Das Wichtigste auf einen Blick:
Hintergrund: Das Verfahren wurde auf Antrag des Herstellers VARTA initiiert. Untersucht wird, ob die Importe zu Dumpingpreisen den EU-Markt schädigen.
Betroffene Produkte: Primärzellen und Primärbatterien aus Alkali-Mangandioxid in Form von zylindrischen Zellen, nicht wiederaufladbar, nicht verbraucht. Ausgenommen sind Abfälle und Schrott sowie Teile. Die Ware wird derzeit unter den KN-Code 8506 10 11 eingereiht. Entscheidend ist aber die Warenbezeichnung, nicht nur der KN-Code. Zeitplan: Die finale Untersuchung läuft bis September 2027. Erste vorläufige Antidumpingzölle könnten jedoch bereits ab März 2027 eingeführt werden.
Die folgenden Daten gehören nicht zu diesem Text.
(* ===== verification/Supervisor.v ===== *)
(** * Supervisor observations ([supervisor.py])

    The bounded projection of a live task that a model may see: its schema and its validation, the
    handoff to a fresh context, and the classification of a recovery.  Nothing here grants
    authority; a record is checked field by field and compared with what the live task projects. *)

From Stdlib Require Import Ascii String.
From stdpp Require Import base list gmap.
From S2P Require Import Prelude PyStr PyNumber Sha256 Canonical Records Kahn Obligations Epistemic Orchestration Assurance Budget Progress Snapshot Receipts Strategy Lease Evidence Governance InertJson Session.

Definition SUPERVISOR_PROJECTION_VERSION : pystr := u "IBAE-SUPERVISOR-PROJECTION-V1".
Definition FRESH_CONTEXT_VERSION : pystr := u "IBAE-FRESH-CONTEXT-V1".
Definition RECOVERY_VERSION : pystr := u "IBAE-RECOVERY-CLASSIFICATION-V1".
Definition MAX_SUPERVISOR_PROJECTION_BYTES : Z := 1048576.
Definition MAX_FRESH_CONTEXT_BYTES : Z := MAX_SUPERVISOR_PROJECTION_BYTES + 1024.
Definition MAX_DATA_ITEMS : Z := 16.
Definition MAX_DATA_TEXT_BYTES : Z := 4096.
Definition PROJECTION_DOMAIN : pystr := u "ibae.supervisor-projection-id.v1".
Definition HANDOFF_DOMAIN : pystr := u "ibae.fresh-context-id.v1".

(** [_json_copy] *)
Definition supervisor_copy (limit : Z) (value : pyval) : res pyval := inert_copy (supervisor_profile limit) value.

(** ** Closed schemas *)

(** A rule of the transport schema; an array may ask for items in strict order, by themselves or by
    one of their fields. *)
Inductive schema :=
  | SFields (rules : list (string * schema))
  | SOptional (rule : schema)
  | SArray (rule : schema) (bound : Z) (order : option (option string))
  | SEnum (members : list pystr)
  | SFingerprint
  | SSymbol
  | SU64
  | SBool
  | SConst (constant : pyval).

(** [_fields] *)
Definition closed_fields (value : pyval) (names : list string) : res (list (pyval * pyval)) :=
  match value with
  | VDict l => raise_if (negb (has_keys l (map u names))) ValueError ;;* Ok l
  | _ => Raise TypeError
  end.

(** [_exact(label, value, str)] and the like *)
Definition expect_str (v : pyval) : res pystr := match v with VStr s => Ok s | _ => Raise TypeError end.
Definition expect_bool (v : pyval) : res bool := match v with VBool b => Ok b | _ => Raise TypeError end.
Definition expect_int (v : pyval) : res Z := match v with VInt z => Ok z | _ => Raise TypeError end.
Definition expect_list (v : pyval) : res (list pyval) := match v with VList l => Ok l | _ => Raise TypeError end.

(** The texts that [sorted(set(keys))] compares; anything else cannot be compared with text. *)
Definition order_key (order : option string) (item : pyval) : res pystr :=
  let* key := match order with
              | None => Ok item
              | Some name => subscript item name
              end in
  expect_str key.

(** [_shape] *)
Fixpoint shape (rule : schema) (value : pyval) {struct rule} : res unit :=
  match rule with
  | SFields rules =>
      let* l := closed_fields value (map fst rules) in
      res_iter (λ '(name, r), let* v := dict_item l (u name) in shape r v) rules
  | SOptional r => match value with VNone => Ok tt | _ => shape r value end
  | SArray r bound order =>
      let* l := expect_list value in
      raise_if (bound <? Z.of_nat (length l)) ValueError ;;*
      res_iter (shape r) l ;;*
      match order with
      | None => Ok tt
      | Some by_field =>
          let* keys := res_map (order_key by_field) l in
          raise_if (negb (bool_decide (keys = sorted_set keys))) ValueError
      end
  | SEnum members =>
      let* s := expect_str value in
      raise_if (negb (str_in s members)) ValueError
  | SFingerprint => let* s := expect_str value in require_fingerprint s
  | SSymbol => let* s := expect_str value in require_symbol s
  | SU64 =>
      let* z := expect_int value in
      raise_if (negb ((0 <=? z) && (z <=? 2 ^ 64 - 1))) ValueError
  | SBool => let* _ := expect_bool value in Ok tt
  | SConst c =>
      raise_if (match value, c with
                | VStr a, VStr b => negb (bool_decide (a = b))
                | VInt a, VInt b => negb (a =? b)
                | VBool a, VBool b => negb (Bool.eqb a b)
                | VNone, VNone => false
                | _, _ => true
                end) ValueError
  end.

(** ** Data of the projection *)

Inductive DataOrigin :=
  | MODEL_OUTPUT | WEB_PAGE | REPOSITORY_CONTENT | DOCUMENT | TOOL_OUTPUT | WORKER_OUTPUT
  | OCR_UI_TEXT | DOWNLOAD | BENCHMARK_REPORT | EXTERNAL_RECEIPT.

#[export] Instance DataOrigin_eq_dec : EqDecision DataOrigin.
Proof. solve_decision. Defined.

Definition data_origins : list DataOrigin :=
  [MODEL_OUTPUT; WEB_PAGE; REPOSITORY_CONTENT; DOCUMENT; TOOL_OUTPUT; WORKER_OUTPUT; OCR_UI_TEXT; DOWNLOAD;
   BENCHMARK_REPORT; EXTERNAL_RECEIPT].

Definition data_origin_value (o : DataOrigin) : pystr :=
  match o with
  | MODEL_OUTPUT => u "model_output" | WEB_PAGE => u "web_page" | REPOSITORY_CONTENT => u "repository_content"
  | DOCUMENT => u "document" | TOOL_OUTPUT => u "tool_output" | WORKER_OUTPUT => u "worker_output"
  | OCR_UI_TEXT => u "ocr_ui_text" | DOWNLOAD => u "download" | BENCHMARK_REPORT => u "benchmark_report"
  | EXTERNAL_RECEIPT => u "external_receipt"
  end.

Record SupervisorData := {
  sd_origin : DataOrigin;
  sd_source_id : pystr;
  sd_text : pystr
}.
(** [_validate_payload] *)
Definition validate_payload (kind : ProposalKind) (payload : pyval) : res unit :=
  match kind with
  | CONTINUE | OBSERVE | INSPECT_RECOVERY | STOP => exact_fields payload [] ;;* Ok tt
  | READ =>
      let* l := exact_fields payload ["proposal_key"; "tool_name"; "arguments"; "target_obligation_keys"]%string in
      at_field l "proposal_key" expect_symbol ;;*
      at_field l "tool_name" expect_symbol ;;*
      at_field l "arguments" expect_dict ;;*
      at_field l "target_obligation_keys" (λ v, ordered_strings v false true true)
  | READ_BATCH =>
      let* l := exact_fields payload ["batch_key"; "strategy"; "proposals"]%string in
      at_field l "batch_key" expect_symbol ;;*
      at_field l "strategy" strategy_descriptor ;;*
      let* actions := at_field l "proposals" expect_list in
      raise_if (negb ((1 <=? Z.of_nat (length actions)) && (Z.of_nat (length actions) <=? MAX_BATCH_ACTIONS))) ValueError ;;*
      let* keys := res_map batch_action actions in
      raise_if (has_duplicates keys) ValueError
  | COMPLETE_CLAIM | PROGRESS_CLAIM =>
      let* l := exact_fields payload ["claim"]%string in
      at_field l "claim" expect_text
  | STRATEGY =>
      let* l := exact_fields payload ["mode"; "description"]%string in
      let* mode := at_field l "mode" expect_str in
      raise_if (negb (str_in mode [u "primary"; u "alternate"])) ValueError ;;*
      at_field l "description" expect_text
  | STRATEGY_CHANGE =>
      let* l := exact_fields payload ["strategy"; "capability_names"; "target_obligation_ids"; "dependency_path";
                                      "recovery_mode"; "initial_transition_pattern"]%string in
      at_field l "strategy" strategy_descriptor ;;*
      at_field l "capability_names" (λ v, ordered_strings v false false true) ;;*
      at_field l "target_obligation_ids" (λ v, ordered_strings v true true true) ;;*
      at_field l "dependency_path" (λ v, ordered_strings v true false false) ;;*
      at_field l "recovery_mode" expect_symbol ;;*
      let* pattern := at_field l "initial_transition_pattern" expect_list in
      raise_if (MAX_STRATEGY_PATTERN <? Z.of_nat (length pattern)) ValueError ;;*
      res_iter (λ v, expect_fingerprint v ;;* Ok tt) pattern
  | EFFECT_ATTEMPT =>
      let* l := exact_fields payload ["capability"; "arguments"]%string in
      at_field l "capability" expect_symbol ;;*
      at_field l "arguments" expect_dict ;;*
      Ok tt
  end.

(** [_proposal_record] *)
Definition proposal_record (record : pyval) : res pyval :=
  let* value := synthetic_copy MAX_PROPOSAL_BYTES MAX_JSON_NODES record in
  let* l := exact_fields value ["protocol_version"; "provider"; "kind"; "payload"; "epistemic_class";
                                "control_authority"]%string in
  let* version := dict_item l (u "protocol_version") in
  let* provider := dict_item l (u "provider") in
  let* class := dict_item l (u "epistemic_class") in
  let* control := dict_item l (u "control_authority") in
  raise_if (negb (is_text version NORMALIZED_PROPOSAL_VERSION) || negb (is_text provider (u "openai")) ||
            negb (is_text class (u "model_proposed")) || negb (is_false control)) ValueError ;;*
  let* kind_text := at_field l "kind" expect_str in
  let* kind := enum_of proposal_kinds proposal_kind_value kind_text in
  at_field l "payload" (validate_payload kind) ;;*
  Ok value.

Record NormalizedProposal := { np_text : pystr }.

#[export] Instance NormalizedProposal_eq_dec : EqDecision NormalizedProposal.
Proof. solve_decision. Defined.

Module NormalizedProposal.

(** [NormalizedProposal(kind, payload, provider=..)] *)
Definition make (kind : ProposalKind) (payload : pyval) (provider : pystr) : res NormalizedProposal :=
  let* record := proposal_record
    (obj [("protocol_version", VStr NORMALIZED_PROPOSAL_VERSION); ("provider", VStr provider);
          ("kind", VStr (proposal_kind_value kind)); ("payload", payload);
          ("epistemic_class", VStr (u "model_proposed")); ("control_authority", VBool false)]%string) in
  let* text := canonical_json record in
  Ok {| np_text := text |}.

Definition from_record (record : pyval) : res NormalizedProposal :=
  let* value := proposal_record record in
  let* kind_value := subscript value "kind" in
  let* kind_text := expect_str kind_value in
  let* kind := enum_of proposal_kinds proposal_kind_value kind_text in
  let* payload := subscript value "payload" in
  let* provider_value := subscript value "provider" in
  let* provider := expect_str provider_value in
  make kind payload provider.

Definition canonical_record (p : NormalizedProposal) : res pyval :=
  bounded_utf8_length (np_text p) MAX_PROPOSAL_BYTES ;;*
  let* value := json_loads (np_text p) in
  proposal_record value.

Definition kind (p : NormalizedProposal) : res ProposalKind :=
  let* record := canonical_record p in
  let* v := subscript record "kind" in
  let* s := expect_str v in
  enum_of proposal_kinds proposal_kind_value s.

Definition payload (p : NormalizedProposal) : res pyval :=
  let* record := canonical_record p in subscript record "payload".

Definition proposal_id (p : NormalizedProposal) : res pystr :=
  let* record := canonical_record p in
  domain_fingerprint (u "ibae.normalized-supervisor-proposal-id.v1") record.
Rückwirkungs-Risiko: Sollte die EU-Kommission eine zollamtliche Registrierung der Importe anordnen, können Zölle unter Umständen auch rückwirkend erhoben werden.
Unsere Empfehlung für Importeure:
Prüfen Sie, ob Sie Waren chinesischen Ursprungs importieren, die unter die in der Einleitungsbekanntmachung definierte Warenbeschreibung fallen. Kalkulation & Verträge anpassen: Planen Sie potenzielle Zollbarrieren frühzeitig in Ihre bestehenden Lieferverträge und zukünftigen Preiskalkulationen ein.
Alternativen prüfen: Umgehen Sie Risiken, indem Sie bereits jetzt alternative Bezugsländer außerhalb Chinas evaluieren.